(** * SimpleFib: a shallow embedding of the record store, the Fibonacci
      engine and the predictor, with the properties of their specification.

    The Python sources are [simplefib/uid.py], [simplefib/fib.py],
    [simplefib/db.py], [simplefib/predict.py] and [simplefib/cli.py].
    Python integers are [Z]; strings are [string]; a [dict] is an
    insertion-ordered association list; an object that is mutated in place
    is a state threaded through a small state-and-exception monad, in which
    the state survives a raised exception (as the object does in Python). *)

From Stdlib Require Import ZArith List String Ascii Bool Lia.
From Stdlib Require SpecFloat.
Import ListNotations.
Local Open Scope string_scope.
Local Open Scope list_scope.
Local Open Scope Z_scope.

(** ** Python run-time: exceptions, the state-and-exception monad *)

Module Py.

(** The exception classes the modelled code can raise.  [ValueError] and
    [AssertionError] carry the message given in the source. *)
Inductive exn : Type :=
| ValueError (msg : string)
| AssertionError (msg : string)
| KeyError (key : string)
| IndexError
| TypeError
| OverflowError.

Definition result (A : Type) : Type := (exn + A)%type.

(** A computation over a mutable object of type [S]: it returns a value or
    raises, and in both cases leaves the object in some state. *)
Definition M (S A : Type) : Type := S -> result A * S.

Definition ret {S A} (a : A) : M S A := fun s => (inr a, s).

Definition raise {S A} (e : exn) : M S A := fun s => (inl e, s).

Definition bind {S A B} (c : M S A) (k : A -> M S B) : M S B :=
  fun s =>
    match c s with
    | (inr a, s') => k a s'
    | (inl e, s') => (inl e, s')
    end.

Definition gets {S A} (f : S -> A) : M S A := fun s => (inr (f s), s).

Definition modify {S} (f : S -> S) : M S unit := fun s => (inr tt, f s).

Definition lift {S A} (r : result A) : M S A := fun s => (r, s).

(** Sequencing of computations that touch no object. *)
Definition rbind {A B} (r : result A) (k : A -> result B) : result B :=
  match r with
  | inr a => k a
  | inl e => inl e
  end.

(** The outcome of a computation is an exception. *)
Definition fails {S A} (out : result A * S) : Prop :=
  exists e, fst out = inl e.

(** [assert cond, msg] with assertions enabled (the interpreter's default). *)
Definition assert {S} (cond : bool) (msg : string) : M S unit :=
  if cond then ret tt else raise (AssertionError msg).

(** [for x in xs: body x]. *)
Fixpoint for_ {S A} (xs : list A) (body : A -> M S unit) : M S unit :=
  match xs with
  | [] => ret tt
  | x :: xs' => bind (body x) (fun _ => for_ xs' body)
  end.

(** [range(a, b)]. *)
Definition range (a b : Z) : list Z :=
  map (fun k => a + Z.of_nat k) (seq 0 (Z.to_nat (b - a))).

Definition len {A} (l : list A) : Z := Z.of_nat (List.length l).

(** [l[i]] on a list: a negative index counts from the end, an index out of
    range raises [IndexError]. *)
Definition getitem {A} (l : list A) (i : Z) : result A :=
  let j := if i <? 0 then len l + i else i in
  if j <? 0 then inl IndexError
  else match nth_error l (Z.to_nat j) with
       | Some x => inr x
       | None => inl IndexError
       end.

End Py.

Declare Scope py_scope.
Delimit Scope py_scope with py.
Notation "x <- c ;; k" := (Py.bind c (fun x => k))
  (at level 61, c at next level, right associativity) : py_scope.
Notation "c ;;; k" := (Py.bind c (fun _ => k))
  (at level 61, right associativity) : py_scope.
Notation "x <-? r ;; k" := (Py.rbind r (fun x => k))
  (at level 61, r at next level, right associativity) : py_scope.
Local Open Scope py_scope.

(** ** [simplefib/fib.py] *)

Module FibNumbers.

(** The object: its private list [__fibNumbers]. *)
Record t : Type := mk { fibNumbers : list Z }.

(** [FibNumbers.__init__], and so the module-level instance [fibNumbers]. *)
Definition init : t := {| fibNumbers := [1; 1] |}.

Definition append (x : Z) : Py.M t unit :=
  Py.modify (fun self => {| fibNumbers := fibNumbers self ++ [x] |}).

Definition at_ (i : Z) : Py.M t Z :=
  fun self => (Py.getitem (fibNumbers self) i, self).

Definition getNthFibNumber (n : Z) : Py.M t Z :=
  if n =? 0 then
    Py.raise (Py.ValueError "For our cases, there is no zeroth fib number")
  else if n <? 0 then
    Py.raise (Py.ValueError "Can't have a negative fib number.")
  else
    l <- Py.gets (fun self => Py.len (fibNumbers self)) ;;
    if n <=? l then at_ (n - 1)
    else
      Py.for_ (Py.range l n)
        (fun i => a <- at_ (i - 1) ;; b <- at_ (i - 2) ;; append (a + b)) ;;;
      at_ (n - 1).

(** [fibGenerator]: the values the generator yields when run to its end
    (or the exception that ends it). *)
Fixpoint fibGenerator (numSeq : list Z) : Py.M t (list Z) :=
  match numSeq with
  | [] => Py.ret []
  | i :: rest =>
      x <- getNthFibNumber i ;;
      xs <- fibGenerator rest ;;
      Py.ret (x :: xs)
  end.

(** The states the engine can be in: the fresh one, and every state that a
    call of [getNthFibNumber] leaves behind. *)
Inductive reachable : t -> Prop :=
| reachable_init : reachable init
| reachable_call : forall self n,
    reachable self -> reachable (snd (getNthFibNumber n self)).

(** [fibGenerator] consumed to its end: the values it yields, in order, and
    the exception that ends it, if one does (the generator is lazy, so the
    values before a failing index have been yielded when it raises). *)
Fixpoint fibGenerator_run (numSeq : list Z) (self : t)
  : (list Z * option Py.exn) * t :=
  match numSeq with
  | [] => (([], None), self)
  | i :: rest =>
      match getNthFibNumber i self with
      | (inl e, self') => (([], Some e), self')
      | (inr x, self') =>
          let '((xs, end_), self'') := fibGenerator_run rest self' in
          ((x :: xs, end_), self'')
      end
  end.

(** [isXAFibNumber]: the loop [while True] from index [i], run for at most
    [fuel] iterations; [None] when the fuel is used up before the loop
    returns. *)
Fixpoint isXAFibNumber_loop (fuel : nat) (i x : Z) : Py.M t (option bool) :=
  match fuel with
  | O => Py.ret None
  | S fuel' =>
      a <- getNthFibNumber i ;;
      if a =? x then Py.ret (Some true)
      else
        b <- getNthFibNumber i ;;
        if x <? b then Py.ret (Some false)
        else isXAFibNumber_loop fuel' (i + 1) x
  end.

Definition isXAFibNumber (fuel : nat) (x : Z) : Py.M t (option bool) :=
  isXAFibNumber_loop fuel 1 x.

End FibNumbers.

(** The mathematical sequence 1, 1, 2, 3, 5, ... indexed from 0, used to
    describe the contents of the memo. *)
Fixpoint fib_pair (k : nat) : Z * Z :=
  match k with
  | O => (1, 1)
  | S k' => let '(a, b) := fib_pair k' in (b, a + b)
  end.

Definition fib_at (k : nat) : Z := fst (fib_pair k).

Definition memo_ok (self : FibNumbers.t) : Prop :=
  (2 <= List.length (FibNumbers.fibNumbers self))%nat /\
  FibNumbers.fibNumbers self =
    map fib_at (seq 0 (List.length (FibNumbers.fibNumbers self))).

(** ** Python [dict]: insertion-ordered, keys compared with [__eq__] *)

Module PyDict.

Section Dict.

Context {K V : Type} (eqb : K -> K -> bool).

Definition t : Type := list (K * V).

Definition empty : t := [].

(** [d.get(k)] as an option; [d[k]] raises [KeyError] on [None]. *)
Fixpoint lookup (d : t) (k : K) : option V :=
  match d with
  | [] => None
  | (k', v) :: d' => if eqb k' k then Some v else lookup d' k
  end.

(** [k in d]. *)
Definition contains (d : t) (k : K) : bool :=
  match lookup d k with Some _ => true | None => false end.

(** [d[k] = v]: an existing key keeps its place (and its key object), a new
    key goes to the end. *)
Fixpoint set (d : t) (k : K) (v : V) : t :=
  match d with
  | [] => [(k, v)]
  | (k', v') :: d' =>
      if eqb k' k then (k', v) :: d' else (k', v') :: set d' k v
  end.

(** [del d[k]] for a key that is present. *)
Fixpoint del (d : t) (k : K) : t :=
  match d with
  | [] => []
  | (k', v') :: d' => if eqb k' k then d' else (k', v') :: del d' k
  end.

Definition keys (d : t) : list K := map fst d.

(** The invariant of the representation: no key occurs twice. *)
Fixpoint unique_keys (d : t) : bool :=
  match d with
  | [] => true
  | (k, _) :: d' => negb (contains d' k) && unique_keys d'
  end.

Definition values (d : t) : list V := map snd d.

End Dict.

End PyDict.

(** ** Python [float]: IEEE 754 binary64, round to nearest, ties to even *)

Module Float.

(** A finite float is the dyadic number [m * 2^e].  The sign of a zero is
    not kept: nothing the modelled code computes depends on it. *)
Inductive t : Type :=
| Finite (m e : Z)
| Inf (negative : bool)
| NaN.

(** [m / 2^k] rounded to the nearest integer, ties to even ([0 <= k]). *)
Definition rne_shift (m k : Z) : Z :=
  let d := 2 ^ k in
  let q := m / d in
  let r := m mod d in
  if 2 * r <? d then q
  else if d <? 2 * r then q + 1
  else if Z.even q then q else q + 1.

(** The exponent of the unit in the last place of [m * 2^ex], for [0 < m]:
    53 significant bits, and no exponent below that of the subnormals. *)
Definition ulp_exp (m ex : Z) : Z := Z.max (Z.log2 m + ex - 52) (-1074).

(** The binary64 value nearest to the positive real [m * 2^ex]. *)
Definition round_pos (m ex : Z) : t :=
  let e := ulp_exp m ex in
  let n := if e <=? ex then m * 2 ^ (ex - e) else rne_shift m (e - ex) in
  if (971 <? e) || ((e =? 971) && (2 ^ 53 <=? n)) then Inf false
  else Finite n e.

Definition opp (x : t) : t :=
  match x with
  | Finite m e => Finite (- m) e
  | Inf s => Inf (negb s)
  | NaN => NaN
  end.

(** The binary64 value nearest to the real [m * 2^ex]. *)
Definition round (m ex : Z) : t :=
  if m =? 0 then Finite 0 0
  else if m <? 0 then opp (round_pos (- m) ex)
  else round_pos m ex.

(** The conversion of an [int] operand to [float] in mixed arithmetic. *)
Definition of_int (z : Z) : Py.result t :=
  match round z 0 with
  | Finite m e => inr (Finite m e)
  | _ => inl Py.OverflowError
  end.

Definition mul (x y : t) : t :=
  match x, y with
  | NaN, _ | _, NaN => NaN
  | Finite m1 e1, Finite m2 e2 => round (m1 * m2) (e1 + e2)
  | Finite m _, Inf s | Inf s, Finite m _ =>
      if m =? 0 then NaN else Inf (xorb s (m <? 0))
  | Inf s1, Inf s2 => Inf (xorb s1 s2)
  end.

Definition add (x y : t) : t :=
  match x, y with
  | NaN, _ | _, NaN => NaN
  | Finite m1 e1, Finite m2 e2 =>
      let e := Z.min e1 e2 in
      round (m1 * 2 ^ (e1 - e) + m2 * 2 ^ (e2 - e)) e
  | Finite _ _, Inf s | Inf s, Finite _ _ => Inf s
  | Inf s1, Inf s2 => if Bool.eqb s1 s2 then Inf s1 else NaN
  end.

(** The builtin [round(x)] of a float with no [ndigits]: the nearest
    [int], ties to even. *)
Definition round_to_int (x : t) : Py.result Z :=
  match x with
  | NaN => inl (Py.ValueError "cannot convert float NaN to integer")
  | Inf _ => inl Py.OverflowError
  | Finite m e => inr (if 0 <=? e then m * 2 ^ e else rne_shift m (- e))
  end.

(** [0 <= x] as Python evaluates it ([False] on NaN). *)
Definition nonneg (x : t) : bool :=
  match x with
  | Finite m _ => 0 <=? m
  | Inf s => negb s
  | NaN => false
  end.

(** The same number (several pairs [m], [e] denote one finite number), or
    NaN on both sides. *)
Definition same (x y : t) : bool :=
  match x, y with
  | Finite m1 e1, Finite m2 e2 =>
      m1 * 2 ^ (e1 - Z.min e1 e2) =? m2 * 2 ^ (e2 - Z.min e1 e2)
  | Inf s1, Inf s2 => Bool.eqb s1 s2
  | NaN, NaN => true
  | _, _ => false
  end.

(** The floats of the standard library's specification of IEEE 754
    arithmetic ([SpecFloat], at precision 53 and [emax] 1024), against which
    the operations above are tested further down. *)
Definition of_spec (f : SpecFloat.spec_float) : t :=
  match f with
  | SpecFloat.S754_zero _ => Finite 0 0
  | SpecFloat.S754_infinity s => Inf s
  | SpecFloat.S754_nan => NaN
  | SpecFloat.S754_finite s m e => Finite (if s then Z.neg m else Z.pos m) e
  end.

Definition spec_of_dyadic (me : Z * Z) : SpecFloat.spec_float :=
  SpecFloat.binary_normalize 53 1024 (fst me) (snd me) false.

Definition of_dyadic (me : Z * Z) : t := round (fst me) (snd me).

(** Dyadic numbers that exercise ties, subnormals and overflow. *)
Definition test_values : list (Z * Z) :=
  [(0, 0); (1, 0); (5, -1); (-1, 0); (3602879701896397, -55);
   (-3602879701896397, -54); (1, -1074); (3, -1075); (1, -1075);
   (-1, -1076); (2 ^ 53 + 1, 0); (2 ^ 53 + 3, 0); (2 ^ 54 - 1, 970);
   (2 ^ 53 - 1, 971); (12586269025, 0); (7, 500); (-9, -600);
   (123456789, -1090); (2 ^ 52, -1074); (2 ^ 52 + 1, -1075)].

End Float.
┄┄┄┄┄┄┄┄┄┄
Assignment: Return only the lines between the one holding "(** [d[k] = v]: an" and the one holding "(** [del d[k]] for a key that is present. *)", inclusive, exactly as they appear above.

Reply:
(** [d[k] = v]: an existing key keeps its place (and its key object), a new
    key goes to the end. *)
Fixpoint set (d : t) (k : K) (v : V) : t :=
  match d with
  | [] => [(k, v)]
  | (k', v') :: d' =>
      if eqb k' k then (k', v) :: d' else (k', v') :: set d' k v
  end.

(** [del d[k]] for a key that is present. *)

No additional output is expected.